Killer 2100 products will be available in coming weeks in retail and online stores at MSRP $129 U.S. Read more about it on Bigfoot's product page.

  • jrharbort
    I never really could understand the purpose of these high end NICs. I'm not sure if the price is worth the maybe 2ms ping reduction with online gaming.

    On top of that, if a person was seriously worried about absolute speed and performance (not just connection-wise) they wouldn't even be running all these extra applications such as the kind included with this product.

    As for bandwidth control, there are already many free aplications out there with the same functions, granted it may not have the "fancy" UI.
    Reply
  • ac21365
    mmmm placebo effect

    This is analogous to Monster Cable's logic with their $400 power cord: After your power's been run over 150 miles of the lowest-bidder built infrastructure and the cheapest cable, that last 4' absoultely MUST be perfect.

    DSL is a great example of why in a lot of cases, money could be better-spent elsewhere.
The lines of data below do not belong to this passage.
(** * CreditSea front-end: loan and borrower pages

    A shallow embedding of the client-side logic of the admin and verifier
    pages (search filters, optimistic status updates, dashboard statistics,
    table pagination and the per-row action buttons), followed by the
    properties established about it.

    Conventions.
    - A React page is modelled by the part of its [useState] store that the
      modelled code reads or writes; handlers are state-passing functions.
    - The outcome of an awaited [api.patch] call is an explicit argument
      ([ApiResult]): the backend is not part of the repository.
    - [toast] is a write to a log of toasts.
    - JavaScript strings are modelled by [string] (8-bit characters) and
      [toLowerCase]/[toUpperCase] by their action on ASCII letters.
    - JavaScript numbers that hold counts, indices and amounts are modelled
      by [Z]; the text produced by [toFixed] on a quotient is kept symbolic.
      Sums are exact, as the doubles of the code are while the amounts are
      integers and the sums stay within [Number.MAX_SAFE_INTEGER].
    - Applying a handler to the result of another models a request made
      after the first was answered and rendered; requests that overlap are
      modelled apart ([resolveLater]). *)

From Stdlib Require Import ZArith QArith Qround String Ascii List Lia Bool.
From stdpp Require Import base decidable list sets relations.
Import ListNotations.

#[local] Open Scope Z_scope.

(** ** JavaScript built-ins used by the pages *)

Module Js.

(** [c.toLowerCase()] on one ASCII character. *)
Definition lowerChar (c : ascii) : ascii :=
  let n := N_of_ascii c in
  if ((65 <=? n) && (n <=? 90))%N then ascii_of_N (n + 32) else c.

(** [c.toUpperCase()] on one ASCII character. *)
Definition upperChar (c : ascii) : ascii :=
  let n := N_of_ascii c in
  if ((97 <=? n) && (n <=? 122))%N then ascii_of_N (n - 32) else c.

Fixpoint mapChars (f : ascii -> ascii) (s : string) : string :=
  match s with
  | EmptyString => EmptyString
  | String c s' => String (f c) (mapChars f s')
  end.

(** [String.prototype.toLowerCase]. *)
Definition toLowerCase : string -> string := mapChars lowerChar.

(** [String.prototype.toUpperCase]. *)
Definition toUpperCase : string -> string := mapChars upperChar.

(** [s.startsWith(t)]: the characters of [t] are the first ones of [s]. *)
Fixpoint startsWith (s t : string) : bool :=
  match t, s with
  | EmptyString, _ => true
  | String _ _, EmptyString => false
  | String c t', String d s' => Ascii.eqb d c && startsWith s' t'
  end.

(** [String.prototype.includes]: [t] occurs in [s] at some position. *)
Fixpoint includes (s t : string) : bool :=
  startsWith s t
  || match s with
     | EmptyString => false
     | String _ s' => includes s' t
     end.

(** [a || b] on a possibly missing string: [undefined] and the empty
    string are both falsy. *)
Definition orElse (a : option string) (b : string) : string :=
  match a with
  | Some EmptyString | None => b
  | Some s => s
  end.

(** [Array.prototype.slice(start, end)], with the relative (negative)
    indices and the clamping of the language definition. *)
Definition slice {A : Type} (l : list A) (start end_ : Z) : list A :=
  let len := Z.of_nat (length l) in
  let k := if start <? 0 then Z.max (len + start) 0 else Z.min start len in
  let final := if end_ <? 0 then Z.max (len + end_) 0 else Z.min end_ len in
  take (Z.to_nat (final - k)) (drop (Z.to_nat k) l).

(** [Math.ceil(n / d)] for integral [n] and [d]. *)
Definition ceilDiv (n d : Z) : Z := Qceiling (inject_Z n / inject_Z d).

(** [arr.reduce((sum, x) => sum + f(x), 0)]. *)
Definition sumOf {A : Type} (f : A -> Z) (l : list A) : Z :=
  fold_left (fun sum x => sum + f x) l 0.

End Js.

(** ** Shared vocabulary *)

(** The union type of [Loan["status"]] on the admin loans page. *)
Module LoanStatus.
Inductive t :=
  | pending | verified | approved | disbursed
  | repaying | completed | defaulted | rejected.
End LoanStatus.
Import LoanStatus.
Abbreviation LoanStatus := LoanStatus.t.

#[global] Instance LoanStatus_eq_dec : EqDecision LoanStatus.
Proof. solve_decision. Defined.

(** The string literal behind each status. *)
Definition statusString (s : LoanStatus) : string :=
  match s with
  | pending => "pending"
  | verified => "verified"
  | approved => "approved"
  | disbursed => "disbursed"
  | repaying => "repaying"
  | completed => "completed"
  | defaulted => "defaulted"
  | rejected => "rejected"
  end.

(** [UserRole]; its declaration lives in the auth context, the values are
    the ones offered by the role selector of the user-management page. *)
Inductive UserRole := admin | verifier | user.

#[global] Instance UserRole_eq_dec : EqDecision UserRole.
Proof. solve_decision. Defined.

(** Outcome of an awaited [api.patch]: the promise resolves, or it rejects
    and [error.response?.data?.message] is the carried message, if any. *)
Inductive ApiResult :=
  | Resolved
  | Rejected (message : option string).

(** Argument of [toast]. *)
Record Toast := {
  variant : option string;
  title : string;
  description : string
}.

(** What a percentage cell renders: the number [0] of the guard's else
    branch, or the text of [((num / den) * 100).toFixed(1)]. The second is
    a floating-point rendering and is kept as its two operands. *)
Inductive Percent :=
  | Zero
  | Fixed1 (num den : Z).

(** The inline expression [den > 0 ? ((num / den) * 100).toFixed(1) : 0]. *)
Definition guardedPercent (num den : Z) : Percent :=
  if 0 <? den then Fixed1 num den else Zero.


(** The callback shared by the status handlers,
    [r => r.id === X ? change(r) : r], over any record with an identifier. *)
Definition mapById {A : Type} (getId : A -> string) (change : A -> A)
    (X : string) (r : A) : A :=
  if String.eqb (getId r) X then change r else r.

(** *** Table pagination

    The four tables ([LoanTable] twice, [BorrowerTable] twice) start with
    the same five lines. *)

Module Pagination.

(** [const [itemsPerPage] = useState(5)]. *)
Definition itemsPerPage : Z := 5.

Section Table.
Context {A : Type}.
Variable rows : list A.
Variable currentPage : Z.

Definition indexOfLastItem : Z := currentPage * itemsPerPage.
Definition indexOfFirstItem : Z := indexOfLastItem - itemsPerPage.
Definition currentRows : list A :=
  Js.slice rows indexOfFirstItem indexOfLastItem.
Definition totalPages : Z :=
  Js.ceilDiv (Z.of_nat (length rows)) itemsPerPage.

(** The pager is rendered only when [rows.length > itemsPerPage]. *)
Definition pagerShown : bool := itemsPerPage <? Z.of_nat (length rows).
Definition prevDisabled : bool := bool_decide (currentPage = 1).
Definition nextDisabled : bool := bool_decide (currentPage = totalPages).
End Table.

(** Page numbers [1 .. n]. *)
Definition pageNumbers (n : Z) : list Z :=
  (fun i => Z.of_nat i + 1) <$> seq 0 (Z.to_nat n).

(** All pages of a table, first to last. *)
Definition allPages {A : Type} (rows : list A) : list (list A) :=
  currentRows rows <$> pageNumbers (totalPages rows).

End Pagination.


(** ** Admin loans page ([AdminLoans] and its [LoanTable]) *)

Module AdminLoans.

(** The populated [user] of a loan. *)
Module User.
Record t := { _id : string; name : string; email : string }.
End User.

(** [interface Loan]. Every field but [disbursementDate] is declared
    required, so the optional chaining of the search filter never
    short-circuits on a value of this type. *)
Record Loan := {
  _id : string;
  user : User.t;
  amount : Z;
  interestRate : Z;
  tenure : Z;
  applicationDate : string;
  disbursementDate : option string;
  status : LoanStatus;
  reason : string;
  amountPaid : Z;
  totalAmountPayable : Z
}.

(** The store of the page, as far as the modelled code touches it. *)
Record State := {
  loans : list Loan;
  searchTerm : string;
  toasts : list Toast
}.

(** The object spread [{ ...loan, status: newStatus }]. *)
Definition withStatus (newStatus : LoanStatus) (loan : Loan) : Loan :=
  {| _id := _id loan;
     user := user loan;
     amount := amount loan;
     interestRate := interestRate loan;
     tenure := tenure loan;
     applicationDate := applicationDate loan;
     disbursementDate := disbursementDate loan;
     status := newStatus;
     reason := reason loan;
     amountPaid := amountPaid loan;
     totalAmountPayable := totalAmountPayable loan |}.

(** The callback of [loans.filter] behind [filteredLoans]. *)
Definition matchesSearch (term : string) (loan : Loan) : bool :=
  Js.includes (Js.toLowerCase (User.name (user loan))) (Js.toLowerCase term)
  || Js.includes (Js.toLowerCase (reason loan)) (Js.toLowerCase term)
  || Js.includes (Js.toLowerCase (statusString (status loan)))
                 (Js.toLowerCase term).

Definition filterLoans (term : string) (ls : list Loan) : list Loan :=
  List.filter (matchesSearch term) ls.

Definition filteredLoans (st : State) : list Loan :=
  filterLoans (searchTerm st) (loans st).

(** The callback of [loans.map] in [handleUpdateStatus]. *)
Definition updateOne (loanId : string) (newStatus : LoanStatus)
    (loan : Loan) : Loan :=
  if String.eqb (_id loan) loanId then withStatus newStatus loan else loan.
Lemma steps_length_rule_witness :
  exists r : ValidationResult,
    validateCreateRecipeCommand (salmon_with (JArr boundary_steps)) = Normal r
    /\ errors_of r !! steps_key 0 = Some "step too short (min 10 chars)"
    /\ errors_of r !! steps_key 1 = None
    /\ errors_of r !! steps_key 2 = None
    /\ errors_of r !! steps_key 3 = Some "step too long (max 500 chars)".
Proof.
  destruct (steps_length_rule (salmon_with (JArr boundary_steps)) boundary_steps)
    as (r & Hr & _ & Hl); [vm_compute; reflexivity|reflexivity|].
  exists r. split; [exact Hr|].
  split; [exact (Hl 0 _ eq_refl)|].
  split; [exact (Hl 1 _ eq_refl)|].
  split; [exact (Hl 2 _ eq_refl)|exact (Hl 3 _ eq_refl)].
Defined.

Lemma empty_steps_accepted_witness :
  validateCreateRecipeCommand (salmon_with (JArr [])) = Normal Valid.
Proof.
  apply (empty_steps_accepted (salmon_with (JArr []))); [vm_compute; reflexivity|reflexivity].
Defined.

Lemma unit_id_rule_witness :
  exists what,
    validateIngredient ingredient_with_short_unit_id 3
    = Normal (Some (ingredient_msg 3 what)).
Proof.
  apply (unit_id_rule ingredient_with_short_unit_id 3); [reflexivity|].
  intros (s & Hs & Hlen & _). injection Hs as <-. simpl in Hlen. lia.
Defined.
That 200 dollar nic isn't going to clean up the signal running 2 miles over 60 year old copper, or get your packets to the net any faster than the infrastructure can after you hit the first hop on your provider's network.
    Reply
  • teodoreh
    128MB RAM for a network card? Oh dear, My Spectrum 48k is officially an antique!
    Reply
  • Uh, snake oil?
    Reply
  • anamaniac
    My MOBO has two NIC's.
    Good enough for me.

    I'll buy a new sound card before I buy a NIC(I use 10W speakers, with a $50 sound card, I have no reason to change any time soon).
    Reply
  • Syndil
    High-end NICs? Come on. NIC stands for Network Interface Card. This is merely the entry point to a vast NETWORK of other equipment. Whatever fancy voodoo this card can do is not going to counteract the weakest point of your connection with a game server, whatever that point may be, and your connection is only as good as the weakest link. The next device in your own setup is probably going to be a consumer-grade router, then a consumer-grade cable modem. You're not going to accomplish anything by providing a super-fast, extremely efficient connection to your own network equipment. If you want a better connection to your game servers, invest in a better connection to the network, i.e. FiOS.
    Reply
  • what a waste of money!!...spend it towards better memory or faster vid card or better cpu...the few ms you save ISN'T WORTH IT!!
    Reply
  • maban
    If it was $129 cheaper I would be all over this.
    Reply
  • joytech22
    Well i guess it's got a nice case, but i notice at LAN's that even having 5 ping can prevent me winning myself a headshot, but the card would also look nifty in a computer case if the side is glass, i'd buy one since most servers i game on have low ping to begin with, lowering that further would make playing more enjoyable.
    Reply
  • drowned
    Interesting...my laptop's build in 100 mbps port probably sporting a massive 10 mhz processor and an awe-inspiring 512 kb of buffer can handle true 100 mbps internet up/down (university isp) and give me 6 ms ping...with a software+multiple hardware firewalls and switches.

    So huge middle finger to Bigfoot.